Дом, где жил «обидчик», им разыскал извозчик, но в этом доме света не было, и не у кого было узнать, действительно ли означенный господин живет там. Тогда штурман соскочил с извозчика и начал ломиться в дверь. В доме начался переполох, и, видимо, жильцы боялись открыть дверь. На шум прибежал полицейский и стал уговаривать прекратить скандал, но штурман не унимался. Проснулись жители соседних домов, и оказалось, что то лицо там не живет. Получился полный конфуз — пьяный морской офицер ломился к неизвестным людям.

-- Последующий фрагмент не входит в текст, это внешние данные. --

(** * simple-drone-control: the vector algebra and the track statistics recorder

    A shallow embedding of [sdc/modules/core/vector.py] (classes [Vector3D]
    and [Rotator3D]) and of [sdc/modules/api/statistics.py] (class
    [TrackStatistics]), followed by the properties of their validation,
    coercion and arithmetic behaviour.

    Conventions of the embedding:
    - a Python [float] is an IEEE-754 binary64 number, here the primitive
      type [float] of the Standard Library, whose operations are specified
      by [SpecFloat] at precision 53 and maximal exponent 1024; all NaNs
      are one value there, so that nothing is said of the sign bit or the
      payload of a NaN;
    - a Python [int] is an unbounded integer, here [Z];
    - a call that may raise returns a [Result]; a method that mutates the
      object it is called on returns the outcome together with the object
      as the call leaves it. *)

From Stdlib Require Import ZArith Bool String List Lia Floats.
From Stdlib Require Import QArith Qreals Reals Lra Machin.
Import ListNotations.

Local Open Scope Z_scope.
Local Open Scope string_scope.

(** ** Exceptions and results *)

(** The exceptions that can leave the modelled methods. [TypeError] and
    [NotImplementedError] are raised by the source itself and carry its
    message; [OverflowError] and [ZeroDivisionError] are raised by the
    interpreter's [float] conversion and arithmetic. *)
Inductive exn : Type :=
| TypeError (msg : string)
| NotImplementedError (msg : string)
| OverflowError (msg : string)
| ZeroDivisionError (msg : string).

Inductive Result (A : Type) : Type :=
| Return (a : A)
| Raise (e : exn).

Arguments Return {A} a.
Arguments Raise {A} e.

Definition bind {A B : Type} (c : Result A) (k : A -> Result B) : Result B :=
  match c with
  | Return a => k a
  | Raise e => Raise e
  end.

Notation "x <- c ;; k" := (bind c (fun x => k))
  (at level 61, c at next level, right associativity).

(** ** Python values *)

(** The two classes of [vector.py]; [Rotator3D] is declared as
    [class Rotator3D(Vector3D)]. *)
Inductive vclass : Type :=
| CVector3D
| CRotator3D.

(** An instance of [Vector3D] or of its subclass: the class of the object
    and the three private attributes written by the component setters. *)
Record vobj : Type := mkV {
  __class__ : vclass;
  _x : float;
  _y : float;
  _z : float
}.

(** The values a caller can pass to the methods: [None], a [bool], an
    [int], a [float], a [str], an instance of one of the vector classes, or
    an instance of some class that is unrelated to all of these (named by
    its [type(...).__name__]).  A [numpy.float64] is a subclass of [float]
    and is identified with the [float] of the same value. *)
Inductive PyVal : Type :=
| PyNone
| PyBool (b : bool)
| PyInt (n : Z)
| PyFloat (f : float)
| PyStr (s : string)
| PyObj (o : vobj)
| PyOther (type_name : string).
(** ** A recording handle

    The handle the unit tests use: every primitive resolves, a commit with
    the id [abc123] and the others with the text [output]; the repository
    state is the number of calls it served. *)
Definition mockPayload (c : GitCall) : string :=
  match c with
  | commit _ => "abc123"
  | _ => "output"
  end.

Definition mockGit : Engine nat :=
  {| REPO_PATH := "/repo";
     simpleGit := None;
     run := fun c served => (Resolved (mockPayload c), S served) |}.

(** A handle that does not bind: [simpleGit] throws, as it does on a
    directory that does not exist. *)
Definition unboundGit : Engine nat :=
  {| REPO_PATH := "/missing";
     simpleGit := Some (ErrorObj "Cannot use simple-git on a directory that does not exist");
     run := fun c served => (Resolved (mockPayload c), S served) |}.

(** A handle on which every merge is rejected, as on a conflict; the other
    primitives resolve. *)
Definition conflictGit : Engine nat :=
  {| REPO_PATH := "/repo";
     simpleGit := None;
     run := fun c served =>
              match c with
              | merge _ => (Rejected (ErrorObj "CONFLICTS: merge conflict"), S served)
              | _ => (Resolved (mockPayload c), S served)
              end |}.

(** The empty argument bag [{}]. *)
Definition noArgs : gmap string JsValue := ∅.

(** ** Vocabulary of the properties

    The properties below speak of strings the way the documentation does:
    "contains", "begins with", "contains one of these characters".  These
    are stated on concatenation, independently of the functions above, and
    related to them by the lemmas of the first section of proofs. *)

Definition Contains (s p : string) : Prop :=
  exists a b, s = a +:+ p +:+ b.

Definition BeginsWith (s p : string) : Prop :=
  exists b, s = p +:+ b.

Definition ContainsAnyOf (cls : list ascii) (s : string) : Prop :=
  exists c, In c cls /\ Contains s (String c EmptyString).

(** A drive-letter-style absolute prefix: a Latin letter, then a colon. *)
Definition isLetter (c : ascii) : bool :=
  let n := nat_of_ascii c in
  ((65 <=? n) && (n <=? 90) || (97 <=? n) && (n <=? 122))%nat.

Definition driveLetterPrefix (s : string) : bool :=
  match s with
  | String c (String ":" _) => isLetter c
  | _ => false
  end.

(** [seg] is what remains of [path] after its last separator: the final
    segment of the path split on "/" (the whole path when it has no
    separator, the empty string when it ends in one). *)
Definition FinalSegment (path seg : string) : Prop :=
  ~ Contains seg "/" /\ (path = seg \/ exists dir, path = dir +:+ "/" +:+ seg).

(** A synchronous call ended in a throw. *)
Definition throws {A : Type} (c : Completion A) : bool :=
  match c with Throw _ => true | Normal _ => false end.

(** An optional argument is validated when it is given, that is, truthy. *)
Definition givenAndRejected (validator : JsValue -> Completion string)
    (v : JsValue) : bool :=
  truthy v && throws (validator v).

(** The commit file-list check rejects a non-empty array one of whose
    entries the per-file check refuses. *)
Definition fileListRejected (files : JsValue) : bool :=
  match files with
  | JArr items => existsb (fun f => throws (checkFile f)) items
  | _ => false
  end.

(** The validation each tool applies to its argument bag, by the
    dispatcher's table: some validator refuses one of the inputs. *)
Definition validationRejects (t : Tool) (args : gmap string JsValue) : bool :=
  match t with
  | create_branch =>
      throws (validateBranchName (prop args "branchName"))
      || givenAndRejected validateBranchName (prop args "fromBranch")
  | switch_branch =>
      throws (validateBranchName (prop args "branchName"))
  | merge_branch =>
      throws (validateBranchName (prop args "sourceBranch"))
      || givenAndRejected validateBranchName (prop args "targetBranch")
  | create_worktree =>
      throws (validatePath (prop args "path"))
      || givenAndRejected validateBranchName (prop args "branch")
  | remove_worktree =>
      throws (validatePath (prop args "path"))
  | commit_changes =>
      throws (validateCommitMessage (prop args "message"))
      || fileListRejected (prop args "files")
  | git_status | list_branches | list_worktrees | push_changes | pull_changes =>
      false
  end.

(** An entry of a commit file list that the per-file checks refuse: not a
    string, or a string that contains "..", starts with "/", contains a
    backslash or contains a dangerous character. *)
Definition Offending (file : JsValue) : Prop :=
  (forall s, file <> JStr s) \/
  exists s, file = JStr s /\
    (Contains s ".." \/ BeginsWith s "/" \/ Contains s backslashStr
     \/ ContainsAnyOf dangerousClass s).

(** What the per-file check says of an offending entry: it quotes a
    refused string, and has one fixed message for every non-string. *)
Definition fileRefusal (file : JsValue) : string :=
  match file with
  | JStr s => "Invalid file path: " +:+ s
  | _ => "File paths must be strings"
  end.

(** The text of a one-item result. *)
Definition resultText (r : ToolResult) : string :=
  match content r with
  | [item] => text item
  | _ => ""
  end.

(** A well-formed invocation result: exactly one content item, of type
    "text". *)
Definition WellFormed (r : ToolResult) : Prop :=
  exists t, content r = [ {| type := "text"; text := t |} ].

(** ** The tool registry and the protocol handlers *)

Module Registry.

(** One entry of [inputSchema.properties]. *)
Record PropertySchema : Type := {
  type : string;
  items : option string;      (* [items: { type }], on the array property *)
  description : string
}.

Record InputSchema : Type := {
  schemaType : string;
  properties : list (string * PropertySchema);
  required : option (list string)   (* the key is absent on several tools *)
}.

Record ToolDescriptor : Type := {
  name : string;
  summary : string;           (* the descriptor's [description] *)
  inputSchema : InputSchema
}.

Definition str (d : string) : PropertySchema :=
  {| type := "string"; items := None; description := d |}.

Definition tools : list ToolDescriptor :=
  [ {| name := "git_status";
       summary := "Get the current Git repository status";
       inputSchema := {| schemaType := "object"; properties := [];
                         required := None |} |};
    {| name := "create_branch";
       summary := "Create a new Git branch";
       inputSchema :=
         {| schemaType := "object";
            properties :=
              [ ("branchName", str "Name of the new branch");
                ("fromBranch", str "Source branch to create from (optional)") ];
            required := Some ["branchName"] |} |};
    {| name := "switch_branch";
       summary := "Switch to a different Git branch";
       inputSchema :=
         {| schemaType := "object";
            properties := [ ("branchName", str "Name of the branch to switch to") ];
            required := Some ["branchName"] |} |};
    {| name := "list_branches";
       summary := "List all Git branches";
       inputSchema := {| schemaType := "object"; properties := [];
                         required := None |} |};
    {| name := "merge_branch";
       summary := "Merge branches";
       inputSchema :=
         {| schemaType := "object";
            properties :=
              [ ("sourceBranch", str "Branch to merge from");
                ("targetBranch", str "Branch to merge into (optional)") ];
            required := Some ["sourceBranch"] |} |};
    {| name := "create_worktree";
       summary := "Create a new Git worktree";
       inputSchema :=
         {| schemaType := "object";
            properties :=
              [ ("path", str "Path for the new worktree");
                ("branch", str "Branch for the worktree (optional)") ];
            required := Some ["path"] |} |};
    {| name := "list_worktrees";
       summary := "List all Git worktrees";
       inputSchema := {| schemaType := "object"; properties := [];
                         required := None |} |};
    {| name := "remove_worktree";
       summary := "Remove a Git worktree";
       inputSchema :=
         {| schemaType := "object";
            properties := [ ("path", str "Path of the worktree to remove") ];
            required := Some ["path"] |} |};
    {| name := "commit_changes";
       summary := "Commit changes";
       inputSchema :=
         {| schemaType := "object";
            properties :=
              [ ("message", str "Commit message");
                ("files", {| type := "array"; items := Some "string";
                             description := "Specific files to commit (optional)" |}) ];
            required := Some ["message"] |} |};
    {| name := "push_changes";
       summary := "Push changes to remote";
       inputSchema :=
         {| schemaType := "object";
            properties :=
              [ ("remote", str "Remote name (optional, defaults to 'origin')");
                ("branch", str "Branch to push (optional)") ];
            required := None |} |};
    {| name := "pull_changes";
       summary := "Pull changes from remote";
       inputSchema :=
         {| schemaType := "object";
            properties :=
              [ ("remote", str "Remote name (optional, defaults to 'origin')");
                ("branch", str "Branch to pull (optional)") ];
            required := None |} |} ].

(** The names a descriptor declares, and those it requires. *)
Definition declared (d : ToolDescriptor) : list string :=
  map fst (properties (inputSchema d)).

Definition requiredOf (d : ToolDescriptor) : list string :=
  default [] (required (inputSchema d)).

End Registry.

(** The ListTools handler: [{ tools: tools }]. *)
Definition listToolsHandler : list Registry.ToolDescriptor := Registry.tools.

(** The CallTool handler:
    [const { name, arguments: args = {} } = request.params;
     return await executeTool(name, args)].
    An absent [arguments] is [None]. *)
Definition callToolHandler {Repo : Type} (git : Engine Repo) (name : string)
    (arguments : option (gmap string JsValue)) : M ToolResult :=
  executeTool git name (default ∅ arguments).

(** ** Vocabulary for what reaches the primitives *)

(** Free of the characters < > | & ; $ ` and of the backslash. *)
Definition Clean (s : string) : Prop :=
  ~ ContainsAnyOf dangerousClass s /\ ~ Contains s backslashStr.

(** Clean, and without "..". *)
Definition CleanName (s : string) : Prop :=
  Clean s /\ ~ Contains s "..".

(** Every character of [s] is one that [trim] strips. *)
Fixpoint allWhiteSpace (s : string) : bool :=
  match s with
  | EmptyString => true
  | String c s' => isWhiteSpace c && allWhiteSpace s'
  end.

(** Empty, or beginning with a character that [trim] keeps. *)
Definition headKept (s : string) : Prop :=
  match s with
  | EmptyString => True
  | String c _ => isWhiteSpace c = false
  end.
(** X15.  For names and search text of code units U+0000..U+00FF, where
    [toLowerCase] changes each code unit by itself, a group is found by
    any text that occurs in its parent name, in its family, or in the sku
    or the description of one of its variants. *)
Theorem filteredGroups_finds (groups : list ProductGroup.t) (g : ProductGroup.t)
    (text field pre post : jsstring) :
  In g groups ->
  field = parentName g \/ field = ProductGroup.family g
  \/ (exists v, In v (variants g)
                /\ (field = sku v \/ field = ProductVariant.description v)) ->
  field = pre ++ text ++ post ->
  In g (filteredGroups groups text).
Proof.
  intros Hg Hf E. unfold filteredGroups.
  destruct (isEmpty _); [exact Hg|].
  apply filter_In. split; [exact Hg|].
  pose proof (includes_lower_trim _ _ _ E) as I.
  unfold groupMatches. destruct Hf as [->|[->|[v [Hv Hf]]]].
  - now rewrite I.
  - rewrite I. now rewrite orb_true_r.
  - rewrite !orb_true_iff. right. apply existsb_exists. exists v.
    split; [exact Hv|]. destruct Hf as [->| ->]; rewrite I;
      [reflexivity | apply orb_true_r].
Qed.
Lemma ws_prefix (pre a x y : jsstring) (c : ascii) :
  a ++ c :: x = pre ++ y ->
  forallb isWhiteSpace pre = true -> isWhiteSpace c = false ->
  exists a', a = pre ++ a'.
Proof.
  revert a. induction pre as [|p pre IH]; intros a E W C; [now exists a|].
  simpl in W. apply andb_true_iff in W. destruct W as [Wp W].
  destruct a as [|a0 a].
  - simpl in E. injection E as -> _. congruence.
  - simpl in E. injection E as -> E.
    destruct (IH a E W C) as [a' ->]. now exists a'.
Qed.

(** A text without white space at its ends that occurs in [s] occurs in
    [trim s]. *)
Lemma includes_trim (s u : jsstring) :
  u <> [] -> isTrimmed u = true ->
  includes s u = true -> includes (trim s) u = true.
Proof.
  intros NE T I. apply includes_spec in I. destruct I as [a [b E]].
  apply isTrimmed_spec in T. destruct T as [Th Tl].
  destruct (trim_split s) as [pre [post [Wpre [Wpost S]]]].
  destruct u as [|c u']; [congruence|].
  assert (E1 : a ++ c :: (u' ++ b) = pre ++ (trim s ++ post))
    by (rewrite <- S, E; reflexivity).
  destruct (@ws_prefix _ _ _ _ _ E1 Wpre Th) as [a' ->].
  rewrite <- app_assoc in E1. apply app_inv_head in E1.
  destruct (rev (c :: u')) as [|d ur] eqn:R.
  { apply (f_equal (@List.length _)) in R. rewrite length_rev in R. discriminate. }
  assert (Eu : c :: u' = rev ur ++ [d])
    by (rewrite <- (rev_involutive (c :: u')), R; reflexivity).
  assert (E2 : rev b ++ d :: (ur ++ rev a') = rev post ++ rev (trim s)).
  { rewrite <- rev_app_distr, <- E1.
    change (a' ++ c :: u' ++ b) with (a' ++ (c :: u') ++ b).
    rewrite Eu, !rev_app_distr, rev_involutive. simpl.
    now rewrite <- !app_assoc. }
  assert (Wr : forallb isWhiteSpace (rev post) = true) by now rewrite forallb_rev.
  destruct (@ws_prefix _ _ _ _ _ E2 Wr Tl) as [b' Eb].
  assert (Eb' : b = rev b' ++ post).
  { rewrite <- (rev_involutive b), Eb, rev_app_distr. now rewrite rev_involutive. }
  subst b. apply includes_spec. exists a', (rev b').
  change (a' ++ c :: u' ++ rev b' ++ post)
    with (a' ++ (c :: u') ++ rev b' ++ post) in E1.
  rewrite !app_assoc in E1. apply app_inv_tail in E1.
  now rewrite <- E1, <- !app_assoc.
Qed.

Lemma filteredGroups_incl (groups : list ProductGroup.t) (term : jsstring)
    (g : ProductGroup.t) :
  In g (filteredGroups groups term) -> In g groups.
Proof.
  unfold filteredGroups. destruct (isEmpty _); [tauto|].
  intro H. now apply filter_In in H.
Qed.

Lemma groupMatches_within (t u : jsstring) (g : ProductGroup.t) :
  includes t u = true -> groupMatches t g = true -> groupMatches u g = true.
Proof.
  intro I. unfold groupMatches. rewrite !orb_true_iff.
  intros [[H|H]|H].
  - left. left. now apply includes_within with t.
  - left. right. now apply includes_within with t.
  - right. apply existsb_exists in H. destruct H as [v [Hv H]].
    apply existsb_exists. exists v. split; [exact Hv|].
    apply orb_true_iff in H. apply orb_true_iff.
    destruct H as [H|H]; [left|right]; now apply includes_within with t.
Qed.

(** X16.  For search text and names of code units U+0000..U+00FF, where
    [toLowerCase] changes each code unit by itself, a longer search term
    finds no more: a group found by a term that contains [term] is found
    by [term]. *)
Theorem filteredGroups_narrows (groups : list ProductGroup.t)
    (before term after : jsstring) (g : ProductGroup.t) :
  In g (filteredGroups groups (before ++ term ++ after)) ->
  In g (filteredGroups groups term).
Proof.
  intro H. pose proof (filteredGroups_incl _ _ _ H) as Hg.
  unfold filteredGroups in *.
  set (n1 := trim (toLowerCase term)) in *.
  set (n2 := trim (toLowerCase (before ++ term ++ after))) in *.
  destruct n1 as [|c n1'] eqn:N1; [exact Hg|]. cbn [isEmpty].
  assert (I : includes n2 (c :: n1') = true).
  { unfold n2. apply includes_trim; [discriminate | |].
    - rewrite <- N1. apply trim_isTrimmed.
    - rewrite <- N1. rewrite <- (app_nil_r (before ++ term ++ after)).
      rewrite <- !app_assoc. apply includes_lower_trim with (pre := before) (post := after ++ []).
      reflexivity. }
  destruct n2 as [|d n2'] eqn:N2.
  { apply includes_spec in I. destruct I as [a [b E]].
    destruct a; discriminate E. }
  cbn [isEmpty] in H. apply filter_In in H. destruct H as [_ M].
  apply filter_In. split; [exact Hg|]. now apply groupMatches_within with (d :: n2').
Qed.
Lemma StronglySorted_filter (A : Type) (R : A -> A -> Prop) (P : A -> bool)
    (l : list A) :
  StronglySorted R l -> StronglySorted R (filter P l).
Proof.
  induction 1 as [|a l S IH F]; simpl; [constructor|].
  destruct (P a); [|exact IH]. constructor; [exact IH|].
  rewrite Forall_forall in *. intros x Hx. apply F. now apply filter_In in Hx.
Qed.

Lemma NoDup_map_filter (A B : Type) (f : A -> B) (P : A -> bool) (l : list A) :
  NoDup (map f l) -> NoDup (map f (filter P l)).
Proof.
  induction l as [|a l IH]; simpl; intro H; [constructor|].
  inversion H as [|? ? Ha H']; subst.
  destruct (P a); simpl; [|now apply IH].
  constructor; [|now apply IH].
  intro K. apply Ha. apply in_map_iff in K. destruct K as [x [E Hx]].
  apply filter_In in Hx. apply in_map_iff. exists x. tauto.
Qed.

Lemma parseFloat_not_numeric (text rest : jsstring) (c : ascii) :
  trimStart text = c :: rest ->
  isDigit c = false -> ~ In c ["+"; "-"; "."; "I"]%char ->
  parseFloat text = NaN.
Proof.
  intros T D N. unfold parseFloat. rewrite T.
  assert (Hm : Ascii.eqb c "-" = false)
    by (apply Ascii.eqb_neq; intro; subst; apply N; simpl; tauto).
  assert (Hp : Ascii.eqb c "+" = false)
    by (apply Ascii.eqb_neq; intro; subst; apply N; simpl; tauto).
  assert (Hd : Ascii.eqb c "." = false)
    by (apply Ascii.eqb_neq; intro; subst; apply N; simpl; tauto).
  assert (Hi : Ascii.eqb c "I" = false)
    by (apply Ascii.eqb_neq; intro; subst; apply N; simpl; tauto).
  unfold spanSign. rewrite Hm, Hp.
  assert (startsWith (c :: rest) (lit "Infinity") = false) as ->
    by (cbn; now rewrite Hi).
  cbn [spanDigits]. rewrite D, Hd. reflexivity.
Qed.

(** X17.  The weight cell is parsed as it stands: when its first
    character after white space is not a digit, a sign, a dot or [I] (a
    dollar sign, a comma, a letter), the weight is 0. *)
Theorem weight_not_stripped (parts : list jsstring) (cell rest : jsstring)
    (c : ascii) :
  nth_error parts 13 = Some cell ->
  trimStart cell = c :: rest ->
  isDigit c = false -> ~ In c ["+"; "-"; "."; "I"]%char ->
  weight (variantOf parts) = zero.
Proof.
  intros E T D N.
  change (weight (variantOf parts))
    with (orNumber (parseFloat (ToString (nth_error parts 13))) zero).
  rewrite E. cbn [ToString]. now rewrite (parseFloat_not_numeric _ T D N).
Qed.

Lemma firstBy_app (A : Type) (key : A -> jsstring) (a b : list A) :
  exists extra, firstBy key (a ++ b) = firstBy key a ++ extra.
Proof.
  induction a as [|x a [extra IH]]; simpl; [now exists (firstBy key b)|].
  rewrite IH, filter_app. eexists. reflexivity.
Qed.

Lemma find_app_found (A : Type) (P : A -> bool) (a b : list A) (x : A) :
  find P a = Some x -> find P (a ++ b) = Some x.
Proof.
  induction a as [|y a IH]; simpl; [discriminate|].
  destruct (P y); [tauto | exact IH].
Qed.

Section Catalog.
Variable localeCompare : jsstring -> jsstring -> Z.

Lemma catalogOf_variants_nonempty (rows : list (list jsstring)) (g : ProductGroup.t) :
  In g (catalogOf localeCompare rows) -> variants g <> [].
Proof.
  intro Hg. destruct (catalog_group_source _ _ _ Hg) as [opener [F ->]].
  pose proof (find_some _ _ F) as [Hin _].
  unfold groupFrom. cbn [variants]. intro E. apply map_eq_nil in E.
  assert (Hf : In opener (rowsOfParent (parentNameOf opener) rows))
    by (apply filter_In; split; [exact Hin | apply jsstring_eqb_refl]).
  destruct (rowsOfParent _ _) as [|r rs]; [exact Hf | discriminate E].
Qed.

(** X18.  Rows added at the end of a document only add: each group of
    the shorter document is a group of the longer one with the same
    family, its variants followed by the new ones. *)
Theorem catalog_grows (csv csv' : jsstring) (more : list (list jsstring))
    (cat cat' : list ProductGroup.t) (g : ProductGroup.t) :
  documentRows csv' = documentRows csv ++ more ->
  parseCSV localeCompare csv = Returns cat ->
  parseCSV localeCompare csv' = Returns cat' ->
  In g cat ->
  exists g' added,
    In g' cat' /\ parentName g' = parentName g
    /\ ProductGroup.family g' = ProductGroup.family g
    /\ variants g' = variants g ++ added.
Proof.
  intros R P P' Hg.
  apply parseCSV_returns in P. apply parseCSV_returns in P'. subst cat cat'.
  rewrite R. set (rows := documentRows csv) in *.
  destruct (catalog_group_source _ _ _ Hg) as [opener [F ->]].
  destruct (firstBy_app skuOf (rowsOfParent (parentNameOf opener) rows)
              (rowsOfParent (parentNameOf opener) more)) as [extra E].
  exists (groupFrom (rows ++ more) opener), (map variantOf extra).
  repeat split.
  - apply in_catalogOf. exists opener. split; [|reflexivity].
    apply find_in_firstBy with (k := parentNameOf opener).
    apply find_app_found.
    pose proof (find_some _ _ F) as [_ Hp]. apply jsstring_eqb_eq in Hp.
    change (parentName (groupFrom rows opener)) with (parentNameOf opener) in F.
    exact F.
  - unfold groupFrom. cbn [variants]. unfold rowsOfParent in *.
    now rewrite filter_app, E, map_app.
Qed.

Hypothesis localeCompare_total :
  forall a b, (0 < localeCompare a b -> localeCompare b a <= 0)%Z.
Hypothesis localeCompare_trans :
  forall a b c, (localeCompare a b <= 0 -> localeCompare b c <= 0 ->
                 localeCompare a c <= 0)%Z.

(** X19.  What a search shows of a returned catalog is still sorted by
    parent name, without two groups of the same name, and is part of the
    catalog. *)
Theorem filteredGroups_sorted (csv term : jsstring) (cat : list ProductGroup.t) :
  parseCSV localeCompare csv = Returns cat ->
  StronglySorted
    (fun a b => (localeCompare (parentName a) (parentName b) <= 0)%Z)
    (filteredGroups cat term)
  /\ NoDup (map parentName (filteredGroups cat term))
  /\ incl (filteredGroups cat term) cat.
Proof.
  intro P. apply parseCSV_returns in P. subst cat.
  set (rows := documentRows csv).
  assert (S : StronglySorted
                (fun a b => (localeCompare (parentName a) (parentName b) <= 0)%Z)
                (catalogOf localeCompare rows)).
  { unfold catalogOf. apply sortBy_sorted.
    - intros a b. apply localeCompare_total.
    - intros a b c. apply localeCompare_trans. }
  assert (N : NoDup (map parentName (catalogOf localeCompare rows))).
  { apply (Permutation_NoDup (l := map parentNameOf (firstBy parentNameOf rows))).
    - symmetry. rewrite (Permutation_map parentName (catalogOf_perm localeCompare rows)).
      now rewrite map_map.
    - apply firstBy_keys_NoDup. }
  split; [|split].
  - unfold filteredGroups. destruct (isEmpty _); [exact S|].
    now apply StronglySorted_filter.
  - unfold filteredGroups. destruct (isEmpty _); [exact N|].
    now apply NoDup_map_filter.
  - intros g Hg. now apply filteredGroups_incl in Hg.
Qed.
End Catalog.
(** ** The selection *)

Lemma activeVariant_some (g : ProductGroup.t) (i : nat) :
  variants g <> [] ->
  exists v,
    activeVariant (Some g) i = Active v /\ In v (variants g)
    /\ (i < List.length (variants g) -> nth_error (variants g) i = Some v)
    /\ (List.length (variants g) <= i -> nth_error (variants g) 0 = Some v).
Proof.
  intro NE. unfold activeVariant.
  destruct (nth_error (variants g) i) as [v|] eqn:N.
  - exists v. repeat split; try reflexivity.
    + now apply nth_error_In in N.
    + intro L. assert (i < List.length (variants g))
        by (apply nth_error_Some; congruence). lia.
  - apply nth_error_None in N.
    destruct (variants g) as [|v0 vs] eqn:V; [congruence|].
    exists v0. simpl. repeat split; try tauto. intro L. simpl in N. lia.
Qed.

Section Selection.
Variable localeCompare : jsstring -> jsstring -> Z.

(** X20.  For a group of a returned catalog the active variant is always
    a variant of the group: the one at the selected index, or the first
    one when the index is past the end. *)
Theorem activeVariant_of_group (csv : jsstring) (cat : list ProductGroup.t)
    (g : ProductGroup.t) (i : nat) :
  parseCSV localeCompare csv = Returns cat -> In g cat ->
  exists v,
    activeVariant (Some g) i = Active v /\ In v (variants g)
    /\ (i < List.length (variants g) -> nth_error (variants g) i = Some v)
    /\ (List.length (variants g) <= i -> nth_error (variants g) 0 = Some v).
Proof.
  intros P Hg. apply parseCSV_returns in P. subst cat.
  apply activeVariant_some. now apply catalogOf_variants_nonempty in Hg.
Qed.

После такой встряски воинственный штурман успокоился, и его увели на корабль. Но на следующий день в местечке только и было разговору, что об этом случае, да, очевидно, его сильно раздули. Все стало известно адмиралу, и он приказал немедленно штурмана арестовать в каюте с приставлением часового. Сам штурман теперь уже отдавал себе отчет во всей дикости учиненного им скандала, да было поздно. Но этим дело не кончилось, и ему пришлось подать в отставку, а он был отличный офицер и морскую службу очень любил. В довершение всех бед из–за этого расстроилась и его женитьба».
Наказывали и за нарушение дуэльного кодекса. Лейтенант Константин Сергеевич Рощаковский, например, 30 мая 1901 г. получил по приговору суда три года заключения в крепости (правда, без лишения прав). Вина офицера заключалась в том, что «в неразрешенной дуэли» с мичманом Иловайским в том же году он сделал «раньше времени выстрел без умысла».